As a game developer, it is very important to understand the value of your users. You will have one-time users, and, if you’re lucky, you will also have users that will keep coming back for more. The latter, obviously, are more valuable, so it only makes sense to invest more to acquire these users. 99,99% of mobile games are not financially successful. If you want your game to be part of the 0, 01% that is, it is of vital importance to get a firm grasp on the lifetime value (LTV) of your users. In this article we will take a look at what exactly this lifetime value is, how to calculate it, and what you can do to improve it.
What is LTV?
Simply said, user LTV is a prediction of the value your business will get out of your relationship with a user. It indicates how much each one of your users is worth, and how much you can afford to spend on those users. LTV is an indicator of the success of your game(s), and a valuable tool for forecasting growth. It is what should drive your marketing budget. To get a better understanding of LTV, we’re going to dive in a little deeper.
The 3 drivers of LTV
LTV can be broken down into three variables: monetization, retention and virality. For the game industry, we can define these variables as follows:
Monetization: How much do your users contribute to your revenue in the form of clicks, downloads, subscriptions, and in-game purchases?
Retention: How engaged are your users with your game? What is the length of the average user lifecycle?
Virality: The sum value of new users that a current user will refer to your game.
In order to improve your LTV, you will first need to calculate these three variables separately.
First, you will need to calculate how much revenue your average user generates within a specific timeframe, in other words, the Average Revenue Per User (ARPU). ARPU is calculated by the total amount of revenue generated within a specific period of time, divided by the number of users actively engaged with your game in that period:
ARPU = Total revenue generated in period Y ÷ Total number of active users in period Y
Usually ARPU is reported on a monthly basis, but you can of course also report on a weekly of even a daily basis. The definition of an ‘active’ user is up to you; depending on your game, you can only look at the daily active users, or only at paying users, or at all the users who have launched your game within period Y.
For step number two we’re going to predict the lifespan of your average user: how long are your users engaged with your game? In order to measure this, you will first need to know your churn rate, or in other words, the percentage of users that stop playing your game within period Y.
Churn = number of users lost in period Y ÷ number of users at the start of period Y
Let’s say you have a monthly churn rate of 50%. This means that your retention, or the predicted lifespan of your average user, is two months.

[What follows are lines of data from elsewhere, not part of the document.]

(* ===== verification/PoolRun.v ===== *)
(** * The handlers of the pool

    Models the functions of src/pool/pool.go and src/pool/lease.go that run over
    several critical sections: [acquire], [Do], [Lease], [Lease.Do],
    [acquireOperation], the tracked streams, [dialEndpoint], [replace],
    [watchConnection], [maintain], [retireExpired] and [CloseContext]. Pool.v has
    the critical sections themselves.

    What a handler waits for or calls outside the pool (a context, a channel, a
    connection, a dial) is a variable of the section: a function on the state of
    the pool and of the world. Other goroutines run meanwhile, so these functions
    may change the pool too. A goroutine that a handler starts ([go], [wg.Go]) is
    such another goroutine; its body is a handler of its own. Clocks, jitter and
    [conn.Err()] are read while the lock is held, so they only see the world. *)

From S2P Require Import Prelude Wire Packet Types Errors Endpoint Protocol PoolOptions Pool.

Open Scope run_scope.

(** What [setupEndpoint] returns: a new connection with its profile. *)
Record SetupResult (P : Type) := MkSetupResult {
  sr_Conn : ConnRef;
  sr_Identity : Identity;
  sr_Profile : P;
  sr_Policy : ConnectionPolicy
}.
Arguments MkSetupResult {P}.
Arguments sr_Conn {P}.
Arguments sr_Identity {P}.
Arguments sr_Profile {P}.
Arguments sr_Policy {P}.

(** [acquire] waits for its context, the pool, a change or a timer; the others
    for some of these. *)
Inductive acquireWait := AcquireCanceled (err : cerror) | AcquireClosed | AcquireChanged.

(** A stream with the capacity it gives back: of a connection or of a lease. *)
Inductive holder := HeldConnection (ref : ConnRef) | HeldLease (l : LeaseRef).

(** A reference that no lease has: the address of a new one. *)
Definition newLease (p : Pool) : LeaseRef := S (list_max (map fst (map_to_list (pl_leases p)))).

(** A round of [acquire] for [Pool.Lease] that succeeds makes the lease: nothing
    happens in between. *)
Definition acquire_section (exact : option EpRef) (lease registered : bool) (now : Time) (p : Pool)
    : acquisition * bool * holder * Pool :=
  let '(res, registered, p) := acquire_round exact lease registered now p in
  match res with
  | Acquired ref =>
      if lease then
        let l := newLease p in
        (res, registered, HeldLease l, with_leases (<[l := MkLease ref false 0]> (pl_leases p)) p)
      else (res, registered, HeldConnection ref, p)
  | _ => (res, registered, HeldConnection 0%nat, p)
  end.

Section handlers.
Context {W P : Type}.
Abbreviation PW := (Pool * W)%type.

(** The ticker's interval in [maintain]; times are nanoseconds. *)
Definition maintainInterval (o : Options) : Z :=
  let interval := IdleLifetime o ÷ 4 in
  let lifetimeInterval := MaximumLifetime o ÷ 4 in
  let interval := if lifetimeInterval <? interval then lifetimeInterval else interval in
  let interval := if interval >? 1000000000 then 1000000000 else interval in
  if interval <? 1000000 then 1000000 else interval.

(** A critical section; one that reads the clock; one that reads the clock and
    the jittered delay. *)
Definition under {A} (f : Pool -> A * Pool) : ST PW A := fun '(p, w) => let '(x, p) := f p in (x, (p, w)).
Definition modify (f : Pool -> Pool) : ST PW unit := fun '(p, w) => (tt, (f p, w)).
Definition reads {A} (f : Pool -> A) : ST PW A := fun '(p, w) => (f p, (p, w)).

Variable clock : W -> Time.
Variable jitter : W -> Time.
Definition timed {A} (f : Time -> Pool -> A * Pool) : ST PW A :=
  fun '(p, w) => let '(x, p) := f (clock w) p in (x, (p, w)).

Variable ctxErr : ST PW (option cerror).
Variable awaitAcquire : Time -> ST PW acquireWait.
Variable awaitLease : ST PW acquireWait.
(** The timer, or [false]: the pool is closing. *)
Variable awaitReplace : ST PW bool.
Variable awaitDone : ConnRef -> ST PW unit.
Variable awaitTick : Z -> ST PW (option Time).
(** A change, or the context's error. *)
Variable awaitDrain : ST PW (option cerror).
(** [closeMu] and [wg.Wait]. *)
Variable awaitCloseMu awaitGroup : ST PW unit.
(** [go p.replace(endpoint)]: it runs [replace] below. *)
Variable spawnReplace : EpRef -> ST PW unit.
Lemma Do_runs fuel selection op r : runs (owns r) (run_Do fuel selection op) (pending_or r (started r)).
Proof.
  unfold Pool_Do. destruct (UntypedOperation_Validate op); [by apply runs_ret|].
  eapply runs_bind; [apply acquire_runs|]. intros [[held|err]|].
  - eapply runs_bind; [|intros x; by apply (runs_ret (started r x))].
    eapply runs_pre; [|apply startOperation_runs]. intros w e (exact & Hh & Hl). by destruct held.
  - apply runs_ret. by intros w e (exact & Hw).
  - apply runs_ret. intros w e (exact & registered & Hw). by eexists.
Qed.

Abbreviation run_Lease :=
  (Pool_Lease clock jitter ctxErr awaitAcquire spawnReplace setupEndpoint closeConn frozen ValidateProfile deepEqual).

Lemma Lease_runs fuel selection r : runs (owns r) (run_Lease fuel selection)
  (pending_or r (fun x w e => match x with inl l => has_lease l (w_pool w) /\ owns r w e | inr _ => owns r w e end)).
Proof.
  unfold Pool_Lease. eapply runs_bind; [apply acquire_runs|]. intros [[[ref|l]|err]|].
  - intros w e _ (exact & _ & Hl). done.
  - apply runs_ret. by intros w e (exact & Hw & _).
  - apply runs_ret. by intros w e (exact & Hw).
  - apply runs_ret. intros w e (exact & registered & Hw). by eexists.
Qed.

Lemma acquireOperation_runs fuel l registered r :
  runs (fun w e => has_lease l (w_pool w) /\ owns (calling (MkCall (KLease l) registered None) r) w e)
    (acquireOperation awaitLease connErr leaseEndpoint fuel l registered)
    (pending_or r (fun err => match err with None => owns (holding (TLease l) r) | Some _ => owns r end)).
Proof.
  revert registered. induction fuel as [|fuel IH]; intros registered; [apply runs_ret; intros w e [_ Hw]; by eexists|].
  cbn [acquireOperation]. eapply runs_bind.
  { eapply (runs_pre _ (fun w e => has_lease l (w_pool w) /\ has_lease l (w_pool w) /\ _)); [|apply runs_stable;
      [apply has_lease_stable|apply leaseRound_runs]]. intros w e [H1 H2]. split; [done|]. split; [done|exact H2]. }
  intros [[|err|] registered']; [by apply runs_ret; intros w e []|by apply runs_ret; intros w e []|].
  eapply runs_bind; [apply runs_stable; [apply has_lease_stable|apply (sc_awaitLease scheduled)]|].
  intros [err| |]; [| |exact (IH registered')].
  all: eapply runs_bind; [eapply runs_pre; [|apply (unregister_runs others (KLease l))]; by intros w e []|]; intros []; by apply runs_ret.
Qed.

Lemma Lease_Do_runs fuel l op r : runs (fun w e => has_lease l (w_pool w) /\ owns r w e)
  (Lease_Do clock awaitLease connErr connDo leaseEndpoint fuel l op) (pending_or r (started r)).
Proof.
  unfold Lease_Do. destruct (UntypedOperation_Validate op) as [verr|]; [by apply runs_ret; intros w e []|].
  eapply runs_bind; [apply (runs_call others (KLease l) r _ _ (has_lease l)); [done|apply acquireOperation_runs]|].
  intros [[err|]|]; [by apply runs_ret| |by apply runs_ret].
  eapply runs_bind; [apply (startOperation_runs (HeldLease l))|]. intros x. by apply (runs_ret (started r x)).
Qed.

(** *** Streams *)

Lemma releaseWhen_runs (run : bool) held s s' r : (run = true -> ts_released s = false) ->
  ts_released s' = run || ts_released s ->
  runs (owns (stream_holds held s r)) (releaseWhen clock run held ;; sret s') (fun s => owns (stream_holds held s r)).
Proof.
  intros H1 H2. unfold stream_holds, releaseWhen. destruct run; cbn in *.
  - rewrite H1 by done. eapply runs_bind; [apply release_runs|]. intros []. apply runs_ret. intros w. by rewrite H2.
  - eapply runs_bind; [by apply (runs_ret _ tt (fun _ => owns (if ts_released s then r else holding (token_of held) r)))|].
    intros []. apply runs_ret. intros w. by rewrite H2.
Qed.

Lemma runStream_runs held k s r : runs (owns (stream_holds held s r)) (runStream clock innerNext innerClose held k s)
  (fun s => owns (stream_holds held s r)).
Proof.
  destruct k; cbn [runStream].
  - eapply runs_bind; [apply (sc_innerNext scheduled)|]. intros []; cbn [tracked_Next releaseOnce];
      apply (releaseWhen_runs _ held s); cbn; try done; by destruct (ts_released s).
  - eapply runs_bind; [apply (sc_innerClose scheduled)|]. intros []. unfold tracked_Close, releaseOnce.
    destruct (negb (ts_lifecycle s)); apply (releaseWhen_runs _ held s); cbn; try done; by destruct (ts_released s).
  - unfold tracked_Done, releaseOnce. destruct (ts_lifecycle s); apply (releaseWhen_runs _ held s); cbn; try done; by destruct (ts_released s).
Qed.

Lemma runStreams_runs held ks r : forall s, runs (owns (stream_holds held s r))
  (runStreams clock innerNext innerClose held ks s) (fun s => owns (stream_holds held s r)).
Proof.
  induction ks as [|k ks IH]; intros s; [by apply runs_ret|]. cbn [runStreams].
  eapply runs_bind; [apply runStream_runs|]. intros s'. apply IH.
Qed.

(** *** Maintenance *)

Lemma closeEach_runs refs : yields (closeEach (W := W) closeConn refs).
Proof.
  intros r. induction refs as [|ref refs IH]; [by apply runs_ret|]. cbn. eapply runs_bind; [apply (sc_closeConn scheduled)|].
  intros []. exact IH.
Qed.

Lemma replaceEach_runs eps r : runs (fun w e => Forall (fun ep => valid_ep ep (w_pool w)) eps /\ owns r w e)
  (replaceEach spawnReplace eps) (fun _ => owns r).
Proof.
  induction eps as [|ep eps IH]; [by apply runs_ret; intros w e []|]. cbn [replaceEach].
  eapply runs_bind; [|intros b; exact IH].
  eapply (runs_pre _ (fun w e => Forall (fun ep => valid_ep ep (w_pool w)) eps /\ (valid_ep ep (w_pool w) /\ owns r w e))).
  - intros w e [H Ho]. by inversion H.
  - apply (runs_stable (fun p => Forall (fun ep => valid_ep ep p) eps)); [|apply runStart_runs].
    intros p p' Hg H. eapply Forall_impl; [exact H|]. intros i. by apply valid_stable.
Qed.

Lemma retire_eps o now endpoints : forall conns close again ep,
  ep ∈ snd (retireExpired_loop o now endpoints conns close again) -> ep ∈ again \/ ep ∈ map fst endpoints.
Proof.
  induction endpoints as [|[i e] endpoints IH]; intros conns close again ep H; cbn in H; [by left|].
  destruct (expire_loop _ _ _ _ _ _ _) as [[conns' close'] b]. apply IH in H as [H|H]; [|set_solver].
  destruct b; set_solver.
Qed.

Virality is the hardest variable to measure. It identifies the average number of referrals from a user, multiplies by the individual revenue contribution [ARPU X (1/churn)] of an average user. If you have access to the needed data for measuring referrals, you can g ahead and check out Branch Metrics. For the rest of you, you can leave virality out of the equation.
Calculating your LTV
Now that you have calculated ARPU and churn, you can calculate your LTV:
LTV = ARPU X (1 ÷ churn) + (referral value)
If you have not calculated your referral value, simply set it to zero.
Now you have you LTV!
Improving your LTV
Now that you know your LTV, it’s time to figure out if it makes sense to invest in advertisements or other ways to acquire more users. For this, there is only one thing to keep in mind: as long als your LTV exceeds the costs you put in to acquiring new users (your so-called Customer Acquisition Costs or CAC), you will have a positive Return on Investment (ROI).
When it comes to mobile games, you’re dealing with Costs Per Install (CPI). You can use the following formula:
CPI = ad spend ÷ number of new installs directly tied to the ad spend
If the costs to acquire one user (or one download) are less than the amount of revenue that user is likely to generate, this is a good way to advertise. If not, you will first need to find ways to increase your ARPU, boost your retention, or get more referrals before you start investing in advertisements.
One of the best examples of games with a long lifetime is Clash of Clans. This game, which was released in june 2012, has over 3,9 million users and around 78,000 daily installs. With an all-time ARPD (Average Revenue Per Download) of $4,66 and a LTV of $5,19, Clash of Clans is the top ranking game in the mobile industry. If you want to even get close to these numbers, getting a good grasp on your LTV is the first step!